Differences in the UIC measurements may have been caused by a number of reasons, and the following factors may have played a relevant role. The urine matrix was diluted by water, and a previous study showed that test values obtained by the S-K method for high-UIC samples diluted by water were significantly higher than for low-UIC samples after dilution [22]. Another study showed that insufficient oxidants resulted in false high concentrations of pseudoiodine in urine due to interference with the incomplete ashed urine composition [23]. This variation could have implications for public health because monitoring for iodine-fortification programs usually focuses on the median UIC in the population. In the NHANES III conducted in 1988–1994, the median UIC of the population was 144.7 μg/L with the S-K method; however, in the NHANES 2001–2002, this value increased to 167.8 μg/L with the ICP-MS method [11]. The differences between the detection methods might have led to this increase to a certain extent, indicating the importance of accurate UIC measurements for adequate public health decisions. However, because the variations are more evident for individuals with excessive iodine intake and iodine fortification programs are more important for people with iodine deficiency, both methods could reliably quantify UICs.

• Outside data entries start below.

(* ===== verification/SignalStore.v ===== *)
(** * The durable journal (src/src/codex_wake/signal_store.py)

    [SQLiteSignalModule]: the tables of [_SCHEMA] as a record of rows, whose
    JSON and time columns hold text as in the database, and every operation as
    one or more transactions over it.  A transaction body is a function from
    the tables to a commit, a rollback or an exception; [transact] runs it
    under an environment that says where SQLite or a checkpoint hook fails, so
    that an operation is atomic by construction of its transactions only, not
    as a whole.  Multi-transaction operations thread the publisher's state
    between their transactions. *)
From S2P Require Import Prelude Json Sha256 Datetime Signals SignalCodec SignalRecords.
Open Scope Z_scope.

(** ** Tables *)
Record instance_row := {
  si_contract_json : string;
  si_contract_fingerprint : string;
  si_created_at : string;
}.
Record state_row := {
  ss_checkpoint : option string;
  ss_checkpoint_order : option Z;
  ss_observed_through : option string;
  ss_last_local_sequence : Z;
  ss_lease_owner : option string;
  ss_lease_generation : Z;
  ss_lease_expires_at : option string;
}.
Record arm_row := {
  row_arm_id : string;
  row_wake_id : string;
  row_idempotency_key : string;
  row_intent_fingerprint : string;
  row_state : string;
  row_source : string;
  row_source_instance : string;
  row_kind : string;
  row_subject : string;
  row_spec_json : string;
  row_resume_json : string;
  row_registered_at : string;
  row_expires_at : option string;
  row_local_after_sequence : option Z;
  row_source_anchor : option string;
  row_baseline_json : option string;
  row_recovery : option string;
  row_preparer_token : option string;
  row_preparation_expires_at : option string;
  row_prepared_at : option string;
  row_published_at : option string;
}.
Record receipt_row := {
  rc_local_sequence : Z;
  rc_receipt_id : string;
  rc_source : string;
  rc_source_instance : string;
  rc_occurrence_namespace : string;
  rc_occurrence_value : string;
  rc_content_fingerprint : string;
  rc_kind : string;
  rc_subject : string;
  rc_occurred_at : string;
  rc_observed_at : string;
  rc_attributes_json : string;
  rc_verification_state : string;
  rc_verification_method : string;
  rc_evidence_ref : option string;
  rc_observation_json : string;
}.
Record progress_row := {
  pr_scanned_through_sequence : Z;
  pr_revision : Z;
  pr_updated_at : string;
}.
Record reservation_row := {
  mr_receipt_id : option string;
  mr_match_token : string;
  mr_matched_at : string;
  mr_evidence_json : string;
}.
Record pin_row := {
  pin_wake_id : string;
  pin_receipt_id : option string;
  pin_min_local_sequence : option Z;
  pin_reason : string;
  pin_created_at : string;
  pin_released_at : option string;
}.
Record lifecycle_row := {
  lc_desired_status : string;
  lc_desired_revision : Z;
  lc_applied_status : option string;
  lc_applied_revision : option Z;
  lc_updated_at : string;
}.
Record outbox_row := {
  ob_operation : string;
  ob_target_status : option string;
  ob_source_status : option string;
  ob_payload_json : string;
  ob_payload_sha256 : string;
  ob_state : string;
  ob_attempt_count : Z;
  ob_last_attempt_at : option string;
  ob_created_at : string;
  ob_applied_at : option string;
  ob_blocked_code : option string;
}.
Record tombstone_row := {
  ts_intent_fingerprint : string;
  ts_wake_id : string;
  ts_terminal_status : string;
  ts_retired_at : string;
}.

(** The arms are keyed by their UNIQUE wake id, the tombstones by their
    idempotency key; the receipts are kept in insertion order. *)
Record journal := Journal {
  next_sequence : Z;
  migrated_at : string;
  journal_uuid : string;
  source_instances : gmap (string * string) instance_row;
  source_state : gmap (string * string) state_row;
  arms : gmap string arm_row;
  receipts : list receipt_row;
  evaluation_progress : gmap string progress_row;
  match_reservations : gmap string reservation_row;
  retention_pins : gmap string pin_row;
  wake_lifecycle : gmap string lifecycle_row;
  record_outbox : gmap (string * Z) outbox_row;
  registration_tombstones : gmap string tombstone_row;
}.

Definition set_meta (n : Z) (m : string) (j : journal) : journal :=
  Journal n m (journal_uuid j) (source_instances j) (source_state j) (arms j) (receipts j)
    (evaluation_progress j) (match_reservations j) (retention_pins j) (wake_lifecycle j) (record_outbox j)
    (registration_tombstones j).
Definition set_source_instances x (j : journal) : journal :=
  Journal (next_sequence j) (migrated_at j) (journal_uuid j) x (source_state j) (arms j) (receipts j)
    (evaluation_progress j) (match_reservations j) (retention_pins j) (wake_lifecycle j) (record_outbox j)
    (registration_tombstones j).
Definition set_source_state x (j : journal) : journal :=
  Journal (next_sequence j) (migrated_at j) (journal_uuid j) (source_instances j) x (arms j) (receipts j)
    (evaluation_progress j) (match_reservations j) (retention_pins j) (wake_lifecycle j) (record_outbox j)
    (registration_tombstones j).
Definition set_arms x (j : journal) : journal :=
  Journal (next_sequence j) (migrated_at j) (journal_uuid j) (source_instances j) (source_state j) x (receipts j)
    (evaluation_progress j) (match_reservations j) (retention_pins j) (wake_lifecycle j) (record_outbox j)
    (registration_tombstones j).
Definition set_receipts x (j : journal) : journal :=
  Journal (next_sequence j) (migrated_at j) (journal_uuid j) (source_instances j) (source_state j) (arms j) x
    (evaluation_progress j) (match_reservations j) (retention_pins j) (wake_lifecycle j) (record_outbox j)
    (registration_tombstones j).
Definition set_progress x (j : journal) : journal :=
  Journal (next_sequence j) (migrated_at j) (journal_uuid j) (source_instances j) (source_state j) (arms j)
    (receipts j) x (match_reservations j) (retention_pins j) (wake_lifecycle j) (record_outbox j)
    (registration_tombstones j).
Definition set_reservations x (j : journal) : journal :=
  Journal (next_sequence j) (migrated_at j) (journal_uuid j) (source_instances j) (source_state j) (arms j)
    (receipts j) (evaluation_progress j) x (retention_pins j) (wake_lifecycle j) (record_outbox j)
    (registration_tombstones j).
Definition set_pins x (j : journal) : journal :=
  Journal (next_sequence j) (migrated_at j) (journal_uuid j) (source_instances j) (source_state j) (arms j)
    (receipts j) (evaluation_progress j) (match_reservations j) x (wake_lifecycle j) (record_outbox j)
    (registration_tombstones j).
Definition set_lifecycle x (j : journal) : journal :=
  Journal (next_sequence j) (migrated_at j) (journal_uuid j) (source_instances j) (source_state j) (arms j)
    (receipts j) (evaluation_progress j) (match_reservations j) (retention_pins j) x (record_outbox j)
    (registration_tombstones j).
Definition set_outbox x (j : journal) : journal :=
  Journal (next_sequence j) (migrated_at j) (journal_uuid j) (source_instances j) (source_state j) (arms j)
    (receipts j) (evaluation_progress j) (match_reservations j) (retention_pins j) (wake_lifecycle j) x
    (registration_tombstones j).
Definition set_tombstones x (j : journal) : journal :=
  Journal (next_sequence j) (migrated_at j) (journal_uuid j) (source_instances j) (source_state j) (arms j)
    (receipts j) (evaluation_progress j) (match_reservations j) (retention_pins j) (wake_lifecycle j)
    (record_outbox j) x.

This study is subject to several limitations. First, we could not analyze other potential influencing factors (such as drugs, diseases) that might have affected the results. Second, we did not verify whether the test value obtained by the S-K method for the high-UIC samples diluted by water was significantly higher than that for the low-UIC samples diluted by water, which would be relevant for explaining the observed differences in the UIC measurements. In addition, various digestion methods might lead to different results for the S-K method since we chose only ammonium persulfate as a digestion substance [15].

In conclusion, we demonstrated that the UIC results of the ICP-MS and S-K methods were comparable. In particular, the test results of the two methods could be compared directly when the UIC was less than 300 μg/L, which covered the normal adult UIC range. The results for UICs ranging between 300 and 600 μg/L should be compared only with caution after considering the research objective. However, we do not suggest comparing UICs from the ICP-MS and S-K methods in iodine monitoring studies if the UIC is greater than 600 μg/L. Further large-scale investigations with standard UIC measurements and adequate power should be conducted to generate a more precise estimate of the conversion formula between the ICP-MS and S-K methods for historical data comparisons.